Amazon Web Services (AWS) experienced an outage last Monday that saw disruptions ripple across the financial services industry. InvestmentNews gathered reflections from industry insiders after the incident

“The outage served as another reminder for how interconnected financial technology remains, amplifying the calls some see for a needed decentralised financial ecosystem,” writes InvestmentNews.

The article quotes Tyrone Ross, CEO of crypto data platform Turnqey Labs: “I think it just shows everybody how centralised the monopoly is on energy and resources in the space, whether in crypto or not. I think a lot of fintechs and providers are going to have to find a way to decentralise away from what is a monopoly on those data centres.”

Alway have plan B

Scott Lamont, managing director at wealth management consulting firm F2 Strategy told InvestmentNews that every firm should develop a business continuity plan (BCP) that”addresses both internal systems and third-party vendor exposure”.
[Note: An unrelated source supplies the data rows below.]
(* ===== verification/SelectionSpec.v ===== *)
(** * Backend selection: which backend is chosen

    [select_with] is the first acceptable item among the distinct ones of the
    first [max_iterations] the selector gives, whatever the selector.  Weighted
    selection stays within its backends for every algorithm; under round robin a
    full cycle serves each backend as often as its weight says, and a search
    reaches every backend; a search over the ring reaches every server on it. *)

From stdpp Require Import base list numbers sets gmap strings.
From Stdlib Require Import ZArith Lia.
From S2P Require Import Prelude Ketama KetamaSpec Selection.
Local Open Scope Z_scope.

(** ** The first acceptable of the distinct items *)

Section unique.
Context {Ext I : Type} `{BackendIter Ext I} (hash_key : Backend Ext -> Z).

(** What an iterator gives in at most [n] calls; [None] if a call panics. *)
Fixpoint items (n : nat) (it : I) : option (list (Backend Ext)) :=
  match n with
  | O => Some []
  | S n =>
      match next it with
      | None => None
      | Some (None, _) => Some []
      | Some (Some b, it') => cons b <$> items n it'
      end
  end.

(** The items whose key was not there before. *)
Fixpoint uniq (keys : gset Z) (l : list (Backend Ext)) : list (Backend Ext) :=
  match l with
  | [] => []
  | b :: l => if bool_decide (hash_key b ∈ keys) then uniq keys l
              else b :: uniq ({[hash_key b]} ∪ keys) l
  end.

Lemma uniq_elem keys l b : b ∈ uniq keys l -> b ∈ l /\ hash_key b ∉ keys.
Proof.
  revert keys. induction l as [|a l IH]; intros keys; simpl; [by intros ?%elem_of_nil|].
  case_bool_decide as Ha.
  - intros [? ?]%IH. split; [by right|done].
  - intros [->|Hb]%elem_of_cons; [split; [left|done]|].
    apply IH in Hb as [? Hk]. split; [by right|set_solver].
Qed.

Lemma uniq_nodup keys l : NoDup (map hash_key (uniq keys l)).
Proof.
  revert keys. induction l as [|a l IH]; intros keys; simpl; [constructor|].
  case_bool_decide; [apply IH|]. simpl. constructor; [|apply IH].
  intros (b & Hb & Hin)%list_elem_of_fmap. apply uniq_elem in Hin as [_ Hin]. set_solver.
Qed.

Lemma uniq_covers keys l b :
  b ∈ l -> hash_key b ∈ keys \/ exists b', b' ∈ uniq keys l /\ hash_key b' = hash_key b.
Proof.
  revert keys. induction l as [|a l IH]; intros keys; [by intros ?%elem_of_nil|].
  intros [->|Hb]%elem_of_cons; simpl; case_bool_decide as Ha.
  - by left.
  - right. exists a. split; [left|done].
  - by apply IH.
  - destruct (IH ({[hash_key a]} ∪ keys) Hb) as [Hin|(b' & Hin & Hk)].
    + apply elem_of_union in Hin as [Hin%elem_of_singleton|Hin]; [|by left].
      right. exists a. split; [left|done].
    + right. exists b'. split; [by right|done].
Qed.

(** [u] has [todo] rounds left and will still see [l]. *)
Definition unique_inv (u : UniqueIterator I) (l : list (Backend Ext)) : Prop :=
  (steps u <= max_iterations u)%nat /\
  exists l', items (S (max_iterations u - steps u)) (u_iter u) = Some l' /\
             l = take (max_iterations u - steps u) l'.

Lemma get_next_loop_spec fuel u l :
  (max_iterations u - steps u < fuel)%nat -> unique_inv u l ->
  exists u', get_next_loop hash_key fuel u = Some (head (uniq (seen u) l), u') /\
    (uniq (seen u) l = [] \/
     ((steps u < steps u')%nat /\ max_iterations u' = max_iterations u /\
      exists l2, unique_inv u' l2 /\ uniq (seen u') l2 = tail (uniq (seen u) l))).
Proof.
  revert u l. induction fuel as [|fuel IH]; intros u l Hf (Hs & l' & Hitems & ->); [lia|].
  cbn [get_next_loop]. cbn [items] in Hitems.
  destruct (next (u_iter u)) as [[[b|] it]|] eqn:Hnext; [|simplify_eq..].
  2:{ rewrite take_nil. simpl. eexists. split; [done|by left]. }
  destruct (Nat.leb_spec (max_iterations u) (steps u)) as [Hle|Hlt].
  { replace (max_iterations u - steps u)%nat with 0%nat by lia. simpl.
    eexists. split; [done|by left]. }
  destruct (items (max_iterations u - steps u) it) as [l1|] eqn:Hl1; [|done].
  simpl in Hitems. simplify_eq.
  replace (max_iterations u - steps u)%nat with (S (max_iterations u - S (steps u))) in * by lia.
  cbn [take uniq]. case_bool_decide as Hk.
  - destruct (IH (MkUnique it (seen u) (max_iterations u) (S (steps u)))
                 (take (max_iterations u - S (steps u)) l1)) as (u' & -> & Hcase).
    { simpl. lia. }
    { split; [simpl; lia|]. by exists l1. }
    simpl in Hcase. exists u'. split; [done|].
    destruct Hcase as [?|(? & ? & ?)]; [by left|right]. split_and!; [lia|done|done].
  - eexists. split; [done|]. right. simpl. split_and!; [lia|done|].
    exists (take (max_iterations u - S (steps u)) l1). split; [|done].
    split; [simpl; lia|]. by exists l1.
Qed.

Lemma select_loop_spec fuel accept ready u l :
  (max_iterations u - steps u < fuel)%nat -> unique_inv u l ->
  exists u', select_loop hash_key fuel accept ready u
    = Some (find (fun b => accept b (ready b)) (uniq (seen u) l), u').
Proof.
  revert u l. induction fuel as [|fuel IH]; intros u l Hf Hu; [lia|]. cbn [select_loop].
  destruct (get_next_loop_spec (S (max_iterations u - steps u)) u l ltac:(lia) Hu)
    as (u' & Hget & Hcase).
  unfold get_next. rewrite Hget.
  destruct (uniq (seen u) l) as [|b rest] eqn:Hq; simpl.
  { by eexists. }
  destruct (accept b (ready b)); [by eexists|].
  destruct Hcase as [?|(Hlt & Hmax & l2 & Hu2 & Hq2)]; [done|]. simpl in Hq2. rewrite <-Hq2.
  apply IH; [|done]. destruct Hu2 as [? _]. lia.
Qed.

End unique.

(** Search.  Whatever the selector, if its iterator does not panic,
    [select_with] returns, after finitely many steps, the first item accepted
    among the distinct items of the first [max_iterations]; no item is offered
    to [accept] twice. *)
Theorem select_with_first {Ext I : Type} `{BackendIter Ext I} (hash_key : Backend Ext -> Z)
    (it : I) (max : nat) (accept : Backend Ext -> bool -> bool) (ready : Backend Ext -> bool)
    (l : list (Backend Ext)) :
  items (S max) it = Some l ->
  (exists u', select_with hash_key it max accept ready
     = Some (find (fun b => accept b (ready b)) (uniq hash_key ∅ (take max l)), u')) /\
  NoDup (map hash_key (uniq hash_key ∅ (take max l))).
Proof.
  intros Hl. split; [|apply uniq_nodup]. unfold select_with.
  apply (select_loop_spec hash_key (S max) accept ready (unique_new it max)); [simpl; lia|].
  split; [simpl; lia|]. exists l. simpl (max_iterations _). simpl (steps _).
  by rewrite Nat.sub_0_r.
Qed.
(* ===== verification/CacheControlSpec.v ===== *)
(** * Cache-Control: what the parser accepts

    A line made of directives (a name, with or without a token or quoted-string
    value) separated by commas or semicolons with any white space around them is
    scanned into exactly these directives. *)

From stdpp Require Import base list numbers strings.
From Stdlib Require Import ZArith Lia.
From S2P Require Import Prelude Ketama CacheControl.
Local Open Scope Z_scope.

(** ** Runs of characters *)



(** ** The grammar *)





















(* ===== verification/CacheMetaSpec.v ===== *)
(** * Cache admission: what the policy promises

    Theorems on [CacheMeta]: which responses are admitted and with which
    metadata, and that the key of a variant depends on the set of varying values
    alone. *)

From stdpp Require Import base list numbers strings sets sorting.
From Stdlib Require Import ZArith Lia.
From S2P Require Import Prelude Ketama CacheControl CacheMeta.
Local Open Scope Z_scope.

(** ** Stripped headers *)

Section strip.
Context `{Text} {M : Type} `{HeaderMap M}.

(** The header fields named by a list of field names. *)
Definition listed (names : list (list byte)) (h : list byte) : Prop :=
  exists n, n ∈ names /\ header_name n = Some h.

Lemma listed_cons n names h :
  listed (n :: names) h <-> header_name n = Some h \/ listed names h.
Proof. unfold listed. set_solver. Qed.

Lemma strip_listed_gone names (m : M) h :
  get_all m h = [] \/ listed names h -> get_all (strip_listed_headers m names) h = [].
Proof.
  revert m. induction names as [|n names IH]; intros m Hh; simpl.
  - destruct Hh as [?|(n & Hn & _)]; [done|set_solver].
  - apply IH. rewrite listed_cons in Hh. destruct (header_name n) as [k|]; [|naive_solver].
    destruct (decide (k = h)) as [->|Hne]; [left; apply get_all_remove|].
    destruct Hh as [Hh|[[= ?]|?]]; [|done|by right]. left. by rewrite get_all_remove_ne.
Qed.

Lemma strip_listed_kept names (m : M) h :
  ~ listed names h -> get_all (strip_listed_headers m names) h = get_all m h.
Proof.
  revert m. induction names as [|n names IH]; intros m Hh; simpl; [done|].
  rewrite listed_cons in Hh. rewrite IH by tauto.
  destruct (header_name n) as [k|]; [|done]. apply get_all_remove_ne. naive_solver.
Qed.
(** ** Construction and queries *)

Definition http_cache_new : HttpCache :=
  MkHttpCache (Disabled NeverEnabled) None (MkDigest None None None None).

Definition phase_enabled (p : CachePhase) : bool :=
  match p with Disabled _ | Bypass => false | _ => true end.
Definition enabled (h : HttpCache) : bool := phase_enabled (phase h).

Definition downstream_abandoned_during_cache_fill (h : HttpCache) : bool :=
  match inner h with Some i => downstream_abandoned i | None => false end.

Definition mark_downstream_abandoned_during_cache_fill : Run bool :=
  let! h := get_cache in
  match inner h with
  | None => ret false
  | Some i =>
      do! set_inner (MkInner (enabled_ctx i) (key i) (max_file_size_tracker i) (predictor i)
                       (predicted_uncacheable_reason i) true);
      ret (negb (downstream_abandoned i))
  end.

Definition bypassing (h : HttpCache) : bool := bool_decide (phase h = Bypass).

Definition upstream_used (h : HttpCache) : bool :=
  match phase h with
  | Disabled _ | Bypass | Miss | Expired | Revalidated | RevalidatedNoCache _ => true
  | Hit | Stale | StaleUpdating => false
  | Uninit | CacheKeyPhase => false
  end.

(** The lock this request holds, if any. *)
Definition held_lock (h : HttpCache) : option Locked :=
  i ← inner h; e ← enabled_ctx i; c ← lock_ctx e; lock c.

Definition lock_publish_fill_tokens (tokens : list Z) : Run unit :=
  let! h := get_cache in
  match held_lock h with
  | Some (Write permit) => emit (EvPublish permit tokens)
  | _ => ret tt
  end.

(** ** Releasing the lock, disabling, bypassing, enabling *)

(** [None]: the reason is never one a writer releases with. *)
Definition release_status (w : World) (l : LockRef) (reason : NoCacheReason) : option LockStatus :=
  match reason with
  | CacheMeta.InternalError | StorageError | Deferred | UpstreamError => Some TransientError
  | DeclinedToUpstream => Some TransientError
  | OriginNotCache | ResponseTooLarge | PredictedResponseTooLarge => Some GiveUp
  | CustomReason r => Some (w_custom_status w l r)
  | NeverEnabled => None
  | CacheLockGiveUp | CacheLockTimeout | CacheLockRetryLimit => None
  end.

Definition release_write_lock (w : World) (reason : NoCacheReason) : Run unit :=
  let! h := get_cache in
  match inner h with
  | None => ret tt
  | Some i =>
      match (e ← enabled_ctx i; lock_ctx e) with
      | None => ret tt
      | Some c =>
          let! l := take_lock c in
          match l with
          | Some (Write permit) =>
              let! status := unwrap (release_status w (cache_lock c) reason) in
              let! k := unwrap (key i) in
              emit (EvRelease (cache_lock c) k permit status)
          | _ => ret tt
          end
      end
  end.

Definition disable (w : World) (reason : NoCacheReason) : Run unit :=
  do! assert (negb (bool_decide (reason = NeverEnabled)));
  let! p := get_phase in
  match p with
  | Disabled old_reason =>
      if bool_decide (old_reason = NeverEnabled) then ret tt else set_phase (Disabled reason)
  | _ =>
      do! set_phase (Disabled reason);
      do! release_write_lock w reason;
      let! i := get_inner in
      let! _ := unwrap (enabled_ctx i) in
      set_enabled_ctx None
  end.

Definition cache_key : Run CacheKey :=
  let! p := get_phase in
  match p with
  | Disabled NeverEnabled | Uninit => panic
  | _ => let! i := get_inner in unwrap (key i)
  end.

Definition bypass (w : World) : Run unit :=
  let! p := get_phase in
  match p with
  | CacheKeyPhase =>
      do! set_phase Bypass;
      let! i := get_inner in
      let! predicted_reason :=
        match predictor i with
        | Some pr => let! k := cache_key in ret (w_predicted_reason w pr k)
        | None => ret None
        end in
      let! i := get_inner in
      do! set_inner (MkInner (enabled_ctx i) (key i) (max_file_size_tracker i) (predictor i)
                       predicted_reason (downstream_abandoned i));
      let! _ := get_enabled in ret tt
  | _ => panic
  end.
(** serving a complete body of the memory store always ends: after the pieces,
    at most one per range and one call more, the end is reported and exactly the
    reply has been sent. *)
Theorem serve_memory_hit_total {K : Type} `{Countable K} {Bin M : Type} `{HeaderMap M} (world : @World M)
    ses h miss upgraded rt body readers (st : @Mem.MemCache K _ _ Bin) :
  enabled (cache ses) = true ->
  (forall v : @Serving M (@Mem.MemCache K _ _ Bin) Mem.MemHitHandler,
     sv_session v = ses -> reader_handle world miss v = Val h v) ->
  ranges_fit rt body ->
  serve_all world upgraded (length (ranges_of rt) + 2)
    (MkServing ses (<[h := Mem.HComplete (Mem.MkComplete body false 0 (zlen body))]> readers) st
       (if miss then CacheBodyMiss true else CacheBody true) (new_range rt)) =
  Some (reply_body rt body).
Proof.
  intros Hon Hreader Hfit. set (c := Mem.MkComplete body false 0 (zlen body)).
  pose proof (zlen_nonneg body). pose proof Hfit as [Hbf Hin Hasc Hne Hm].
  assert (mem_reads body (Mem.HComplete c) body) as Hrd.
  { cbn. split_and!; try lia; [done|]. unfold cut. by rewrite Z.sub_0_r, zdrop_0, ztake_ge. }
  destruct (start_seek (W := @Mem.MemCache K _ _ Bin) (RB := mem_reads_body) world ses h miss Hreader rt body Hin Hasc Hne Hm
    (Mem.HComplete c) readers st (if miss then CacheBodyMiss true else CacheBody true) Hrd)
    as (rest & r' & f' & Hms & Hg & Hleft & Hr).
  assert (exists c', r' = Mem.HComplete c' /\ Mem.ch_done c' = false) as (c' & -> & Hd).
  { destruct Hr as [->|(a & b & [Hs|Hs])]; [by exists c|..]; cbn in Hs; unfold Mem.complete_seek in Hs;
      (destruct (_ <=? a); [done|]); injection Hs as <-; by eexists. }
  rewrite Nat.add_comm. cbn [Nat.add serve_all].
  rewrite (next_starting world ses h miss upgraded Hon Hreader) by done.
  unfold bind at 1. fold (serving (W := @Mem.MemCache K _ _ Bin) ses h (Mem.HComplete c) readers st
    (if miss then CacheBodyMiss true else CacheBody true) (new_range rt)). rewrite Hms.
  destruct (serve_all_going world ses h miss upgraded Hon Hreader rt body Hfit (S (S (length (ranges_of rt))))
    c' rest f' [] readers st Hg) as (o & Ho & Hout); [rewrite Hd; lia|].
  cbn [serve_all] in Ho. rewrite (next_started world ses h miss upgraded Hon Hreader) in Ho by done.
  simpl in Hout. by rewrite <- Hout.
Qed.
(* ===== verification/ProxyCache.v ===== *)
(** * The proxy's cache lookup

    [src/pingora-proxy/src/proxy_cache.rs]: how [HttpProxy::proxy_cache] drives the
    [HttpCache] of a request, from the cache key to the point where the response
    is served from the cache or the request goes upstream: variants, forced
    freshness, waiting behind the cache lock, retries and serving stale.

    The callbacks of the proxied application are parameters that answer without
    touching the cache; [cache_miss] is the default one.  Serving the hit itself is
    where the model ends. *)

From stdpp Require Import base list numbers strings gmap.
From Stdlib Require Import ZArith Lia.
From S2P Require Import Prelude Errors CacheControl CacheMeta CacheKey HttpCache.
Local Open Scope Z_scope.

Definition DEFAULT_MAX_CACHE_LOCK_RETRIES : Z := 2.

(** [None]: continue to the upstream; [Some]: the response comes from the cache. *)
Inductive LookupEnd := GoUpstream | ServeFromCache.

#[export] Instance LookupEnd_eq_dec : EqDecision LookupEnd.
Proof. solve_decision. Defined.

Section proxy_cache.
Context {M : Type} `{HeaderMap M}.
Notation Meta := (CacheMeta M).
Notation Run A := (Prelude.M (@Session M) Error A).

(** What the trait objects and the callbacks answer in one round of the loop. *)
Record Round := MkRound {
  r_world : @World M;
  r_vary : Meta -> option HashBinary;
  r_hit_filter : Meta -> bool -> option ForcedFreshness + Error;
  r_should_serve_stale : bool
}.

Definition catch {A} (m : Run A) : Run (A + Error) :=
  fun s => match m s with
           | Val a s' => Val (inl a) s'
           | Fail e s' => Val (inr e) s'
           | Cancelled s' => Cancelled s'
           | Panic => Panic
           end.

(** [true]: look the asset up again. *)
Definition handle_lock_wait_outcome (w : World) (outcome : LockWaitOutcome) : Run bool :=
  match outcome with
  | WDone => ret true
  | WTransientError => ret true
  | WGiveUp => do! disable w CacheLockGiveUp; ret false
  | WAbandoned reason _ => do! disable w reason; ret false
  | WDangling => ret true
  | WWaitTimeout => do! disable w CacheLockTimeout; ret false
  | WAgeTimeout => ret true
  end.

(** The number of retries after this one is counted, and whether it was too many. *)
Definition cache_lock_retry_limit_exceeded (w : World) (retries : Z) : Run (Z * bool) :=
  let retries := wadd retries 1 in
  let! limit := cache_lock_max_retries in
  if retries <=? default DEFAULT_MAX_CACHE_LOCK_RETRIES limit then ret (retries, false)
  else do! disable w CacheLockRetryLimit; ret (retries, true).

(** The freshness of the hit, and the metadata it is used with. *)
Definition hit_status_of (r : Round) (m : Meta) : Meta * HitStatus :=
  let fresh := is_fresh m (w_now (r_world r)) in
  match r_hit_filter r m fresh with
  | inr _ => (m, FailedHitFilter)
  | inl None => (m, if fresh then Fresh else HExpired)
  | inl (Some FForceExpired) => (disable_serve_stale m, ForceExpired)
  | inl (Some (FForceExpiredServeStale expired_at)) =>
      (match expired_at with Some t => expire_at m t | None => m end, ForceExpiredServeStale)
  | inl (Some FForceMiss) => (m, ForceMiss)
  | inl (Some FForceFresh) => (m, ForceFresh)
  end.

(** How a round ends: the loop is left, or another round follows with the given
    number of retries. *)
Inductive Next := Break (e : LookupEnd) | Continue (retries : Z).

(** Wait for the request that fills the cache, then try again. *)
Definition wait_and_retry (w : World) (retries : Z) : Run Next :=
  let! outcome := cache_lock_wait w in
  let! again := handle_lock_wait_outcome w outcome in
  if again : bool then
    let! c := cache_lock_retry_limit_exceeded w retries in
    if c.2 : bool then ret (Break GoUpstream) else ret (Continue c.1)
  else ret (Break GoUpstream).

Definition on_miss (w : World) (retries : Z) : Run Next :=
  let! h := get_cache in
  if negb (enabled h) then ret (Break GoUpstream)
  else
    let! locked := is_cache_locked in
    if locked : bool then wait_and_retry w retries
    else do! cache_miss; ret (Break GoUpstream).

(** [sub]: the write lock a background subrequest was given, if any. *)
Definition on_stale (r : Round) (sub : option Z) (retries : Z) : Run Next :=
  let w := r_world r in
  let! locked := is_cache_locked in
  if locked : bool then
    match sub with
    | Some permit => do! set_write_lock permit; ret (Break GoUpstream)
    | None =>
        let! can := can_serve_stale_updating w in
        if can && r_should_serve_stale r then
          do! set_stale_updating; ret (Break ServeFromCache)
        else wait_and_retry w retries
    end
  else
    let! writer := is_cache_lock_writer in
    if writer : bool then
      let! can := can_serve_stale_updating w in
      if can && r_should_serve_stale r then
        let! _ := take_write_lock in
        let! _ := cache_key in
        do! set_stale_updating; ret (Break ServeFromCache)
      else ret (Break GoUpstream)
    else ret (Break GoUpstream).

Definition on_found (r : Round) (sub : option Z) (retries : Z) (m : Meta) (hit : HitHandler) : Run Next :=
  let '(m, st) := hit_status_of r m in
  do! cache_found (r_world r) m hit st;
  if is_treated_as_miss st then on_miss (r_world r) retries
  else if hit_is_fresh st then ret (Break ServeFromCache)
  else on_stale r sub retries.

Definition lookup_round (r : Round) (sub : option Z) (retries : Z) : Run Next :=
  let w := r_world r in
  let! res := catch (cache_lookup w) in
  match res with
  | inr _ => do! cache_miss; ret (Break GoUpstream)
  | inl None => on_miss w retries
  | inl (Some (m, hit)) =>
      let! k := cache_key in
      match key_variance k with
      | Some v =>
          if bool_decide (Some v = variance (internal m)) then on_found r sub retries m hit
          else do! disable w CacheMeta.InternalError; ret (Break GoUpstream)
      | None =>
          match r_vary r m with
          | Some v =>
              let! same := cache_vary_lookup v m in
              if same : bool then on_found r sub retries m hit else ret (Continue retries)
          | None => on_found r sub retries m hit
          end
      end
  end.

(** [None]: the fuel was not enough. *)
Fixpoint lookup_loop (fuel : nat) (rounds : nat -> Round) (sub : option Z) (n : nat) (retries : Z)
  : Run (option LookupEnd) :=
  match fuel with
  | O => ret None
  | S fuel =>
      let! next := lookup_round (rounds n) sub retries in
      match next with
      | Break e => ret (Some e)
      | Continue retries => lookup_loop fuel rounds sub (S n) retries
      end
  end.

(** What comes before the loop: the key, then the prediction.  [true]: look up. *)
Definition proxy_cache_prepare (w : World) (key_callback : CacheKey + Error) : Run bool :=
  let! h := get_cache in
  do! (if enabled h then
         match key_callback with
         | inl k => set_cache_key k
         | inr _ => disable w StorageError
         end
       else ret tt);
  let! h := get_cache in
  let! bypass_it :=
    (if enabled h then let! p := cacheable_prediction w in ret (negb p) else ret false) in
  do! (if bypass_it : bool then bypass w else ret tt);
  let! h := get_cache in
  ret (enabled h).

(** [proxy_cache], for a request that is not a purge. *)
Definition proxy_cache (w : World) (key_callback : CacheKey + Error) (fuel : nat)
    (rounds : nat -> Round) (sub : option Z) : Run (option LookupEnd) :=
  let! go := proxy_cache_prepare w key_callback in
  if go : bool then lookup_loop fuel rounds sub 0 0 else ret (Some GoUpstream).

End proxy_cache.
“A strong BCP should include regular reviews of where client and internal data are stored, how they move across the technology stack, and whether secure backup and recovery mechanisms are in place. Equally important is conducting thorough vendor due diligence.”

The old ways

Dan Garrett, head of digital services at financial services consultancy Oyster Consulting said that in times of outage, firms will have to adapt their priorities so that transactions can still be carried out. “Keep client access open – even if features are degraded. Prioritise order entry, money movement, and statements; temporarily hide non-critical widgets that time out,” he told InvestmentNews.

Human fallbacks and manual solutions might become valuable in such instances. He suggested that advisors should be ready to communicate with clients over the phone to handle trade requests. “Market orders may still go through if trading pipes are reachable, but post-trade can bottleneck. With T+1, a few hours of delay can create settlement-fail risk if we don’t clear breaks quickly.”